__What you should do__. Reproduce the section of the listing that begins at the line containing "m (fun _ => k))" and finishes at the line containing "if 9223372036000 <?". Include both end lines and nothing beyond them.

○ ○ ○ ○ ○

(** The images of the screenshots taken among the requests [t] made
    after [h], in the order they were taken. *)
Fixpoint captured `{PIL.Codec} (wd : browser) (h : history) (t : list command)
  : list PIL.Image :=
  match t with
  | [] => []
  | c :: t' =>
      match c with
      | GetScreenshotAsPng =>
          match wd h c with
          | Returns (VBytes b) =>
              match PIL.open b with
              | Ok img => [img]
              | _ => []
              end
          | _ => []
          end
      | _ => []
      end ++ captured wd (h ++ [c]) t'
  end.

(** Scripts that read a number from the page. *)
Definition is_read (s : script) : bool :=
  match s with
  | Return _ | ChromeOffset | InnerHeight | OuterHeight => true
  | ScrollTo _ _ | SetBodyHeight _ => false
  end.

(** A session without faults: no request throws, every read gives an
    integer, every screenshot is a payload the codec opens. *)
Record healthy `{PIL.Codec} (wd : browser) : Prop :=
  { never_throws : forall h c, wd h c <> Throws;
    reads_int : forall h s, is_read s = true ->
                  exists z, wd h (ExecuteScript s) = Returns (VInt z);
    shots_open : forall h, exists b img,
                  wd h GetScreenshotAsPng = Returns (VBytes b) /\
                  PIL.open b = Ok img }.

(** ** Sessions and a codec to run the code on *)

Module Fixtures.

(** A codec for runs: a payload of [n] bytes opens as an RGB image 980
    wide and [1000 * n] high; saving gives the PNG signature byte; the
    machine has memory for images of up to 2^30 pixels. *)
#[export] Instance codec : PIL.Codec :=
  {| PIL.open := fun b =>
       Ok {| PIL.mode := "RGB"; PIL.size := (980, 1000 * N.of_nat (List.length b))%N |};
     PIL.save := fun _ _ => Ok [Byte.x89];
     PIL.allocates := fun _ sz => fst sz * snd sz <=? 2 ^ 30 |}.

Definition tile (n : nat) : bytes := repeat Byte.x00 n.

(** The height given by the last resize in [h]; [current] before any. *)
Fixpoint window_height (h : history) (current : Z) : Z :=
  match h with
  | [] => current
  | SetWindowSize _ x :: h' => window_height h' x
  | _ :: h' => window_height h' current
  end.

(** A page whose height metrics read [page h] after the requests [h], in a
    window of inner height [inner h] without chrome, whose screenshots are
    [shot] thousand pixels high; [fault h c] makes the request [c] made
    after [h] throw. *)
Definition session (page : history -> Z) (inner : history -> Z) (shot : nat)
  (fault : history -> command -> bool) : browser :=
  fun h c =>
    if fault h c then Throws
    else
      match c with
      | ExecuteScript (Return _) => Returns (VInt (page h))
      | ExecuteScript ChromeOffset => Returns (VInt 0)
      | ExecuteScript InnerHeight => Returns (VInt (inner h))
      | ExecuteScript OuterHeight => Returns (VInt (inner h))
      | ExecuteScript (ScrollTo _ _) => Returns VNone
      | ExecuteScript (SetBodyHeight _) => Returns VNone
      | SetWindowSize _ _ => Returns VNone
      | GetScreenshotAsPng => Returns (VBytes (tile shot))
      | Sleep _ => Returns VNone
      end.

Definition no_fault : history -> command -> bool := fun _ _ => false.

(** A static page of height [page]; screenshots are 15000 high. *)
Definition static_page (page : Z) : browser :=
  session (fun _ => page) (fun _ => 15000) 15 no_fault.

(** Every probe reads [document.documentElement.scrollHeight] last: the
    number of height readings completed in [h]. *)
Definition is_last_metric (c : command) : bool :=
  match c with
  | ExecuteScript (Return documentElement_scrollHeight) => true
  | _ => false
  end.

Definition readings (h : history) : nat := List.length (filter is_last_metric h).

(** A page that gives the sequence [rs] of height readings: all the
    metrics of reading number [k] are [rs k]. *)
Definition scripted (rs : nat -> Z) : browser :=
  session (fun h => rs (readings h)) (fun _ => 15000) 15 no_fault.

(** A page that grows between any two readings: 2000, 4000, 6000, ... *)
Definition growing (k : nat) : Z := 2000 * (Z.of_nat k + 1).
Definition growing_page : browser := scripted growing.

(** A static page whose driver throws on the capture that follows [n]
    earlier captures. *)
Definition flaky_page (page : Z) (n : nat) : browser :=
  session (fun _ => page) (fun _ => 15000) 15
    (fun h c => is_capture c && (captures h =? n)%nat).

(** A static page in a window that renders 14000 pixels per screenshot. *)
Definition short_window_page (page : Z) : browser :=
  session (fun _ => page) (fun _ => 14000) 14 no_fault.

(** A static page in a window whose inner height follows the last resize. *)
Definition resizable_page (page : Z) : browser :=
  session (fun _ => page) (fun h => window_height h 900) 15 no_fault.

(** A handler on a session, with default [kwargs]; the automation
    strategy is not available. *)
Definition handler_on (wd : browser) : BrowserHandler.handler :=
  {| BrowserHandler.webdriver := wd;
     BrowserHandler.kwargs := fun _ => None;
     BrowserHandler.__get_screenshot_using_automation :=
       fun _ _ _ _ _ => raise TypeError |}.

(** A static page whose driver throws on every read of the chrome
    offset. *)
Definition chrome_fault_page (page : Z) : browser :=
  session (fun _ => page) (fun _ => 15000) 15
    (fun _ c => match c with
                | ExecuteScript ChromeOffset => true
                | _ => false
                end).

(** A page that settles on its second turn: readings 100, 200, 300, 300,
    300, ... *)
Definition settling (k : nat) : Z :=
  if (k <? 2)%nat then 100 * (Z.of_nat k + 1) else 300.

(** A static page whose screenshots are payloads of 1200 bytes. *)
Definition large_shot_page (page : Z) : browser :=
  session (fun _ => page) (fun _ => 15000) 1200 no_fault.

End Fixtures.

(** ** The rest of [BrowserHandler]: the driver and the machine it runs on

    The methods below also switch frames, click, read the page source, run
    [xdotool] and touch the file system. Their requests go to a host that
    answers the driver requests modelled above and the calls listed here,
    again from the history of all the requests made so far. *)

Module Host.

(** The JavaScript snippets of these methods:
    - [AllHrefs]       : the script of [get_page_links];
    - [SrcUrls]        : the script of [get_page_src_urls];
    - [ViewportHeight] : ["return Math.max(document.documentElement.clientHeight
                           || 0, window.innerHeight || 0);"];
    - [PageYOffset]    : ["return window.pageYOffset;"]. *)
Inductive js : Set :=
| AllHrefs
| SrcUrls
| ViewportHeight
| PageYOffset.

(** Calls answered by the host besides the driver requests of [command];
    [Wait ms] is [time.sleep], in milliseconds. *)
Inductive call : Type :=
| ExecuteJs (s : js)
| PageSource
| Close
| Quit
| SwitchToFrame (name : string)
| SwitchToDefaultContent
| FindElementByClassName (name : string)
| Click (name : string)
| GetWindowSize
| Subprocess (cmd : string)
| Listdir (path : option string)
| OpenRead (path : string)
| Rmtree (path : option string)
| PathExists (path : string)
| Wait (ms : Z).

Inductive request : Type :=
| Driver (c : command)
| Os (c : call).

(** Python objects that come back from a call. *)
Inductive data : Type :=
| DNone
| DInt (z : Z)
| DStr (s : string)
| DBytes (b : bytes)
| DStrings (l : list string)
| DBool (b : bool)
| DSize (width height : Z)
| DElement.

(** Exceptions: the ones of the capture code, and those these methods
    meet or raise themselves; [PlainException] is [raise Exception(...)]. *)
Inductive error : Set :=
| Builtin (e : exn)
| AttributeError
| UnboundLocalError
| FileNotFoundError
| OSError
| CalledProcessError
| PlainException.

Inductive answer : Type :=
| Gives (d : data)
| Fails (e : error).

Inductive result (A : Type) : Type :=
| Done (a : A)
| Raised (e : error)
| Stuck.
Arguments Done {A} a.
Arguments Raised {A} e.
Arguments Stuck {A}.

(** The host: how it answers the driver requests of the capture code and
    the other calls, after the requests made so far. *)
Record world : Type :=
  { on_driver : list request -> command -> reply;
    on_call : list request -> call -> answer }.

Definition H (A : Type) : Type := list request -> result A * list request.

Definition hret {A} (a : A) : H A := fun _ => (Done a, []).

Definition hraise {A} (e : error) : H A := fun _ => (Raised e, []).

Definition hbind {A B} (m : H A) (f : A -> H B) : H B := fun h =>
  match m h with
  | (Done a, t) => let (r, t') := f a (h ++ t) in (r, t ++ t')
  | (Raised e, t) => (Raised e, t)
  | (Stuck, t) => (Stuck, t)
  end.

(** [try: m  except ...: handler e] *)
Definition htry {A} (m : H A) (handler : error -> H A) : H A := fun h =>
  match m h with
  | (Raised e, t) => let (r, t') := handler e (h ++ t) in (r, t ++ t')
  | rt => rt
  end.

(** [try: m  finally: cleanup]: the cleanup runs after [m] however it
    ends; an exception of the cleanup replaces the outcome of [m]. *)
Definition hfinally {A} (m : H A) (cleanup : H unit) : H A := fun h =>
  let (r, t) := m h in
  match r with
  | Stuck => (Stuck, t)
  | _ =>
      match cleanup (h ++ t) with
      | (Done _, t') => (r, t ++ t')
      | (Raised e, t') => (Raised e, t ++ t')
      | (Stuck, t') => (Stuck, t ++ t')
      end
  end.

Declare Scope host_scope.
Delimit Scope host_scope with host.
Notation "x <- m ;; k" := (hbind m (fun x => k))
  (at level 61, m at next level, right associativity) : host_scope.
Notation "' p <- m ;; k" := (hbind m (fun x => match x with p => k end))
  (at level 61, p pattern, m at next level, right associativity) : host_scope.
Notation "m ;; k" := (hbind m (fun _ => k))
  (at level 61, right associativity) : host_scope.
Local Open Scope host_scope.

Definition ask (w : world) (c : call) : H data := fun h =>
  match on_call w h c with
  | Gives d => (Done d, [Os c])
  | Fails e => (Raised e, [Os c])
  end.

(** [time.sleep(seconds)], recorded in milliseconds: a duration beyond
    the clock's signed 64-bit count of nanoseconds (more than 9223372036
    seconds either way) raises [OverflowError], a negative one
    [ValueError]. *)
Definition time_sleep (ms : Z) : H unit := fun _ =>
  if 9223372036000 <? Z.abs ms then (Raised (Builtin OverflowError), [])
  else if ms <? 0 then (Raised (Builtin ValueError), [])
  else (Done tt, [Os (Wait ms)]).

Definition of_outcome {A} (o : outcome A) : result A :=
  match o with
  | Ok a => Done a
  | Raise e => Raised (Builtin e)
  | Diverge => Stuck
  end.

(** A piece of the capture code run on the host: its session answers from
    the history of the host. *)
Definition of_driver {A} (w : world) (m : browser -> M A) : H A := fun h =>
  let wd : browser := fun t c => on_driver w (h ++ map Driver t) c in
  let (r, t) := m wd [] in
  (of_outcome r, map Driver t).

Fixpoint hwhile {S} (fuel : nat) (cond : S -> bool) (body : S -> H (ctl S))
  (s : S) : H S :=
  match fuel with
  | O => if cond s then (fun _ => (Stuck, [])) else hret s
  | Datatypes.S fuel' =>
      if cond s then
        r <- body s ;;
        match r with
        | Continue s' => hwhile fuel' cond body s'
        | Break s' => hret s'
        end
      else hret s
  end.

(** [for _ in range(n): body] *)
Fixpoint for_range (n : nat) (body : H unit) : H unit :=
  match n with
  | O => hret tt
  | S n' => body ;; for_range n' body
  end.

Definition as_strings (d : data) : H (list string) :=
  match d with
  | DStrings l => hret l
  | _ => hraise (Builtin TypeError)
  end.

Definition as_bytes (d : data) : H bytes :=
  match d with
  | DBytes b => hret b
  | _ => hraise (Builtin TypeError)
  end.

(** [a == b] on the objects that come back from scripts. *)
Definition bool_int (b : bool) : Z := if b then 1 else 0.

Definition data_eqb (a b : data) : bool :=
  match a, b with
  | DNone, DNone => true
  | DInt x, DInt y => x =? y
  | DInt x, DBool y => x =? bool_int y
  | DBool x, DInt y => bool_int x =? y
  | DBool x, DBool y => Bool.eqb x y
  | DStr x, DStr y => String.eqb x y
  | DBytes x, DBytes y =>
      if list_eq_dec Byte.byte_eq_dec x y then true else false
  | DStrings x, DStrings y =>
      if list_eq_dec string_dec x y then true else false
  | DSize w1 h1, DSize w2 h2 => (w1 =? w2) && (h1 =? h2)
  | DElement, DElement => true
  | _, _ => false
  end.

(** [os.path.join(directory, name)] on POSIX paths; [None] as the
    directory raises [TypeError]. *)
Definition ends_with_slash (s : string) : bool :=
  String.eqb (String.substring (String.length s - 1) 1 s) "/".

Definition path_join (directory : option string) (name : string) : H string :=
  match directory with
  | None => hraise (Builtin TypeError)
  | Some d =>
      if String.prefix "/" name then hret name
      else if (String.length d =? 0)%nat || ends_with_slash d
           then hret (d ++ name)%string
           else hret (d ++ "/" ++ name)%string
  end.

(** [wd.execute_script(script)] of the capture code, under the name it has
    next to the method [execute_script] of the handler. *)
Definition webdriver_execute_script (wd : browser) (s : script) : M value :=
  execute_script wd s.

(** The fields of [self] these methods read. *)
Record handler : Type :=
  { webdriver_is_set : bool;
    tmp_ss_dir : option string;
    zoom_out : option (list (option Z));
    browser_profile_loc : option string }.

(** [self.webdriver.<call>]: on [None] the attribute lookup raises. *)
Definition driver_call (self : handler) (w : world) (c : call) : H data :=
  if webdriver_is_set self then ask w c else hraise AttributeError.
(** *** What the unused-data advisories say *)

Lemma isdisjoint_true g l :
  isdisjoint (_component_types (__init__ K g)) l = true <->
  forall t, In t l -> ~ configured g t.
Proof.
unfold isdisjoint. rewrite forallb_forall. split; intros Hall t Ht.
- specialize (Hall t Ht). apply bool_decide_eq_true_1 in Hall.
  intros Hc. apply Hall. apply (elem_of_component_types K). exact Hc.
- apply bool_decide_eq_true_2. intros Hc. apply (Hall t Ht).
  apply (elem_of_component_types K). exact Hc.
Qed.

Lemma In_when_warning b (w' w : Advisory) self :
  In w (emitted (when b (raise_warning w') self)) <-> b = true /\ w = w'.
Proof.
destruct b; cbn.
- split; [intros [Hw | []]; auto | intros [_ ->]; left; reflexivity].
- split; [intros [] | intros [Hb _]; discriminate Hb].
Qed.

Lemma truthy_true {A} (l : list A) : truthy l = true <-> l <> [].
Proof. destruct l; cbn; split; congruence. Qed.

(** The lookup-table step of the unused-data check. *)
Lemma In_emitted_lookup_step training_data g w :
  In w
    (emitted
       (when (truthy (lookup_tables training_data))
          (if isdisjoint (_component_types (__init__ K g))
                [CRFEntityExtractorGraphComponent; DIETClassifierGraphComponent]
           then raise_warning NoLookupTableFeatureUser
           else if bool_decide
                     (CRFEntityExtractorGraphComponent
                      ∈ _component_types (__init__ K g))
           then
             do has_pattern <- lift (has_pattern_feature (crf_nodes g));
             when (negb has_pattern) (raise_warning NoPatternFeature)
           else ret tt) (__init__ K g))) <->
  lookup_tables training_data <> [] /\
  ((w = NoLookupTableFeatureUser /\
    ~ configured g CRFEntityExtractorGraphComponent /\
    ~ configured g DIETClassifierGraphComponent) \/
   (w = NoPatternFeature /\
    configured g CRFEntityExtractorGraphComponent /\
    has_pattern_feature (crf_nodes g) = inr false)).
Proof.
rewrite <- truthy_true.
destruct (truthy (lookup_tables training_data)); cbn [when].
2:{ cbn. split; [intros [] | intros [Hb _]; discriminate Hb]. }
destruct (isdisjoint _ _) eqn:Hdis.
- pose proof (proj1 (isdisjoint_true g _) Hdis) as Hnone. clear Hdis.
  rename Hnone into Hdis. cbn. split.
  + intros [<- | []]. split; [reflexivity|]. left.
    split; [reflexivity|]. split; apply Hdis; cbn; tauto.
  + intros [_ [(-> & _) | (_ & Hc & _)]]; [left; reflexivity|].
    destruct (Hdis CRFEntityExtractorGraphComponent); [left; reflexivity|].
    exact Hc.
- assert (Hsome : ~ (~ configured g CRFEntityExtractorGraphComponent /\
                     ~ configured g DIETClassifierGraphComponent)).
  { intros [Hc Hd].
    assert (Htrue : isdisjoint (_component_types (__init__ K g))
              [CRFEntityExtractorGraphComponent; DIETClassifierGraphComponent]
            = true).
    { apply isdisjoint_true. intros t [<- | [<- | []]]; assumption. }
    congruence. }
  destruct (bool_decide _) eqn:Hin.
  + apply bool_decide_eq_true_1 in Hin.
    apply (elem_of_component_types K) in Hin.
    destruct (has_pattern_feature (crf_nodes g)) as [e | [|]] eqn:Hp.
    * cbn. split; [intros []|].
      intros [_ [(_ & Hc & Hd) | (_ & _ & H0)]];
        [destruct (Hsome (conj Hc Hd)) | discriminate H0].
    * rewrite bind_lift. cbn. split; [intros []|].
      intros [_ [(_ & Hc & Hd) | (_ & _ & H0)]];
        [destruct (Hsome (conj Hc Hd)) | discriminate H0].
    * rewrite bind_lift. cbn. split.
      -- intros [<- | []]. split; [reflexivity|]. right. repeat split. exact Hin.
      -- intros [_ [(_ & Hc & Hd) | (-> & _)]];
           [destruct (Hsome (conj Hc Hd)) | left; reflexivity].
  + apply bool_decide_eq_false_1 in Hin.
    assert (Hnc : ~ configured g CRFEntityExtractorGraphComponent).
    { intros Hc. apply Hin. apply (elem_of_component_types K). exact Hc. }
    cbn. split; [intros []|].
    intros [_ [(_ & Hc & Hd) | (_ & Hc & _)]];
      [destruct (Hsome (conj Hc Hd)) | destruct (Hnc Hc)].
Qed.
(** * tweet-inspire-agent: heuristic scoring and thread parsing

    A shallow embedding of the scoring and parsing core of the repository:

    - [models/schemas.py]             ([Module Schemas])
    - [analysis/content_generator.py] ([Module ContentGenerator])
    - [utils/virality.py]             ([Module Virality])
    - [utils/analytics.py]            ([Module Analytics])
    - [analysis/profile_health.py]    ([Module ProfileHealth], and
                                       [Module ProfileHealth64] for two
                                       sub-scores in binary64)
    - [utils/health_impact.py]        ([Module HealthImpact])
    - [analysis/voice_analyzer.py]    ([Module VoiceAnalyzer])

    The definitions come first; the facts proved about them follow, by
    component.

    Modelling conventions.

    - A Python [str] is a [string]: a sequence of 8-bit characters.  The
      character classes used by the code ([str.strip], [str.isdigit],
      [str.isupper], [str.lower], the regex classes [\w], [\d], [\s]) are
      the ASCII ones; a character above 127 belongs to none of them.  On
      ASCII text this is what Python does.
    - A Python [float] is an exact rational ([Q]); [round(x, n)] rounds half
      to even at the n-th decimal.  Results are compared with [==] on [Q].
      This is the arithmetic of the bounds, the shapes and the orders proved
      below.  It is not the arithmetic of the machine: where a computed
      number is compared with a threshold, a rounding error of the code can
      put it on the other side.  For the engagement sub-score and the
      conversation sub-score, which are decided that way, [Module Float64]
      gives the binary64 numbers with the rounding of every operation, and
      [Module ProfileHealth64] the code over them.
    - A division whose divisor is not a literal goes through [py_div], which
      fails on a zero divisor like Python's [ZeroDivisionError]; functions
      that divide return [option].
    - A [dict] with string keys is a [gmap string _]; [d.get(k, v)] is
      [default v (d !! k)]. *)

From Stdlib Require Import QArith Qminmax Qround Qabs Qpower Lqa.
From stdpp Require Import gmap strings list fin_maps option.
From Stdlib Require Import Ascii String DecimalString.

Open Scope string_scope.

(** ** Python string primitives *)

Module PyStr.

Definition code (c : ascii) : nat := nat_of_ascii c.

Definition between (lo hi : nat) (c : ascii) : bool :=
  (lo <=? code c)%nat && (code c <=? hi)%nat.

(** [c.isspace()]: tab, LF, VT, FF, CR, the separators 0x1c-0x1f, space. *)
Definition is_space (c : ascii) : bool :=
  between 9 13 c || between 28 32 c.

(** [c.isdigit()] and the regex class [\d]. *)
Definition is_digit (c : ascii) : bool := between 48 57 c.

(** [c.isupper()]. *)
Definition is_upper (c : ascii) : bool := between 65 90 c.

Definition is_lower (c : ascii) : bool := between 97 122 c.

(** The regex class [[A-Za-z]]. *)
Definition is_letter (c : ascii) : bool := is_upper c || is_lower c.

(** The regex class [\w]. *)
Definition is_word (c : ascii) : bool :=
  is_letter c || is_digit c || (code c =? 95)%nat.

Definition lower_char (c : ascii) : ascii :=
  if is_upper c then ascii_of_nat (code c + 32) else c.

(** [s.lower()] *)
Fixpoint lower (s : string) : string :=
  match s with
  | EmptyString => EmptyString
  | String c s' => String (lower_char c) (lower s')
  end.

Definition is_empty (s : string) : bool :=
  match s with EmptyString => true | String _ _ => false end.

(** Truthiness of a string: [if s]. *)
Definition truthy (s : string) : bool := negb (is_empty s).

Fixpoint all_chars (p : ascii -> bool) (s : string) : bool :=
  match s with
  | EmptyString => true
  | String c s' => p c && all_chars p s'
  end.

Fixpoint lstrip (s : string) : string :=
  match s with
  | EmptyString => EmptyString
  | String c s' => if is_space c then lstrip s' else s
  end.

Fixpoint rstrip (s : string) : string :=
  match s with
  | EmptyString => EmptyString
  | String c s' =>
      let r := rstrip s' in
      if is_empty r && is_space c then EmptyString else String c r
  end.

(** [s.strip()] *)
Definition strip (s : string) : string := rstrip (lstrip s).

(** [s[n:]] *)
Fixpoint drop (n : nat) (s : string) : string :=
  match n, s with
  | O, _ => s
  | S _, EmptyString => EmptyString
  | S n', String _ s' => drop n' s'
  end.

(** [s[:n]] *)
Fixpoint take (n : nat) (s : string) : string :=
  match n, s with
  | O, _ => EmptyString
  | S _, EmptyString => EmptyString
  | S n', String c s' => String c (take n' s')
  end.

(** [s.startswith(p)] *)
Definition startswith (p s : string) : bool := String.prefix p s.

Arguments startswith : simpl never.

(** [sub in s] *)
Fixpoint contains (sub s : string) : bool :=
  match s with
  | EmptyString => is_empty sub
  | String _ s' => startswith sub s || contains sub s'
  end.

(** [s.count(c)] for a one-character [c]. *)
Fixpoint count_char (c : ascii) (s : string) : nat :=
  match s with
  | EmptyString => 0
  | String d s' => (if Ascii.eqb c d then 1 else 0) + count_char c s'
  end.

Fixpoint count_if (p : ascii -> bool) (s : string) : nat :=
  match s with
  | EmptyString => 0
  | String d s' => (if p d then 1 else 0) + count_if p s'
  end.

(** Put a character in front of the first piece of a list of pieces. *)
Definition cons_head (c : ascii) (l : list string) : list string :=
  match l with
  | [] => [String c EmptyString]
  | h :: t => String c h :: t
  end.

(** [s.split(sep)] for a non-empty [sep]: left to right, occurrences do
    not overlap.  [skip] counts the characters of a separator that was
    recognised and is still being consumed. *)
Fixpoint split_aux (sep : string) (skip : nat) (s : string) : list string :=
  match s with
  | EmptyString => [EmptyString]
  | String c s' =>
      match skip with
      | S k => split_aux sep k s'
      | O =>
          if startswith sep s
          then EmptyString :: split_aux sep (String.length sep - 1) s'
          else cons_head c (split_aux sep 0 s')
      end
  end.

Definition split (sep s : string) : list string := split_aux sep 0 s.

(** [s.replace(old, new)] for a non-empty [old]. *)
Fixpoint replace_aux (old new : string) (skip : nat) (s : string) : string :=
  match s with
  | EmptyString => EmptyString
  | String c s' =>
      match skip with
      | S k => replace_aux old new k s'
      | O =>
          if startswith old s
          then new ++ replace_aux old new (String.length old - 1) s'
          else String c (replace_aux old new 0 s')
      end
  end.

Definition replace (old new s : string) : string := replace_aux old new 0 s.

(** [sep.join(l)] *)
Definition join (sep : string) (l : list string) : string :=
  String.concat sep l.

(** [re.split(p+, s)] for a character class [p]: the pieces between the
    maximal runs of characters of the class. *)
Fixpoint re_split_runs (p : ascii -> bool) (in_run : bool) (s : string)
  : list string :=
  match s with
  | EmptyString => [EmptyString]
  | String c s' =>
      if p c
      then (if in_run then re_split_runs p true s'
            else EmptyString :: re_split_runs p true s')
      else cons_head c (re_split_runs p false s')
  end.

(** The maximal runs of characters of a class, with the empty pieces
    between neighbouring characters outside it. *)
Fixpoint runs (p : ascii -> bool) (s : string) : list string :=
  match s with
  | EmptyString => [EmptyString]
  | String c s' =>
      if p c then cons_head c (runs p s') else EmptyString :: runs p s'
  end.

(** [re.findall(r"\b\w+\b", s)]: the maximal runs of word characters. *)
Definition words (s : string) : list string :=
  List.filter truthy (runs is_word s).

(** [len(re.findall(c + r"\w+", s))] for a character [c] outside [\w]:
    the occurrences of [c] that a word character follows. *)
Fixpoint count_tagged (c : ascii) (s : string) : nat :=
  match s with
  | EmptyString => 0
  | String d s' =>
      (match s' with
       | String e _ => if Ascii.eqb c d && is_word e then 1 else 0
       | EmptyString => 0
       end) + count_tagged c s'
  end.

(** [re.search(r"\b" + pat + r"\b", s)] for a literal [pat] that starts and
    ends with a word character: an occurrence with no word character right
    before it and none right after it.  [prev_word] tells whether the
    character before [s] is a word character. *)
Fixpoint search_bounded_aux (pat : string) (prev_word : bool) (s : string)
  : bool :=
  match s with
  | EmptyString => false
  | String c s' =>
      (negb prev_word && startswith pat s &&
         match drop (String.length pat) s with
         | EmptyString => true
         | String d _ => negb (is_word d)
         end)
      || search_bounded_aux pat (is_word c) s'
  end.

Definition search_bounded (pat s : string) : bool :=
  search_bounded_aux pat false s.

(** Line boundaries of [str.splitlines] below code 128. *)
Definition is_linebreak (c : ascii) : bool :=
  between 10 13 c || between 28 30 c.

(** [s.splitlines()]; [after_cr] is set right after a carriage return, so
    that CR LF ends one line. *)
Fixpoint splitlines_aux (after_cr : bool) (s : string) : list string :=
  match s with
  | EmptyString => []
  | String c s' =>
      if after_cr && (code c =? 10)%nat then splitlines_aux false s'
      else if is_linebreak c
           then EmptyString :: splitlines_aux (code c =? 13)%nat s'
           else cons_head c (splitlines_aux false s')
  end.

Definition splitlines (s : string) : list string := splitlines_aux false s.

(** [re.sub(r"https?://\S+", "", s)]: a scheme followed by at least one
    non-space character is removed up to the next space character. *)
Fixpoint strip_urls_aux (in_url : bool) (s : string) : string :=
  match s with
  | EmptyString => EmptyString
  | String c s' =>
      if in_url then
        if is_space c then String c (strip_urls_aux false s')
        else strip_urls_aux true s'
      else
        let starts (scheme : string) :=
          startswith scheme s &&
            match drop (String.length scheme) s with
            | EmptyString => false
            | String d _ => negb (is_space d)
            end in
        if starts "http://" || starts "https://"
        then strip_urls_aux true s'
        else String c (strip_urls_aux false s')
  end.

○ ○ ○ ○ ○

__Response to the exercise__.
Notation "m ;; k" := (hbind m (fun _ => k))
  (at level 61, right associativity) : host_scope.
Local Open Scope host_scope.

Definition ask (w : world) (c : call) : H data := fun h =>
  match on_call w h c with
  | Gives d => (Done d, [Os c])
  | Fails e => (Raised e, [Os c])
  end.

(** [time.sleep(seconds)], recorded in milliseconds: a duration beyond
    the clock's signed 64-bit count of nanoseconds (more than 9223372036
    seconds either way) raises [OverflowError], a negative one
    [ValueError]. *)
Definition time_sleep (ms : Z) : H unit := fun _ =>
  if 9223372036000 <? Z.abs ms then (Raised (Builtin OverflowError), [])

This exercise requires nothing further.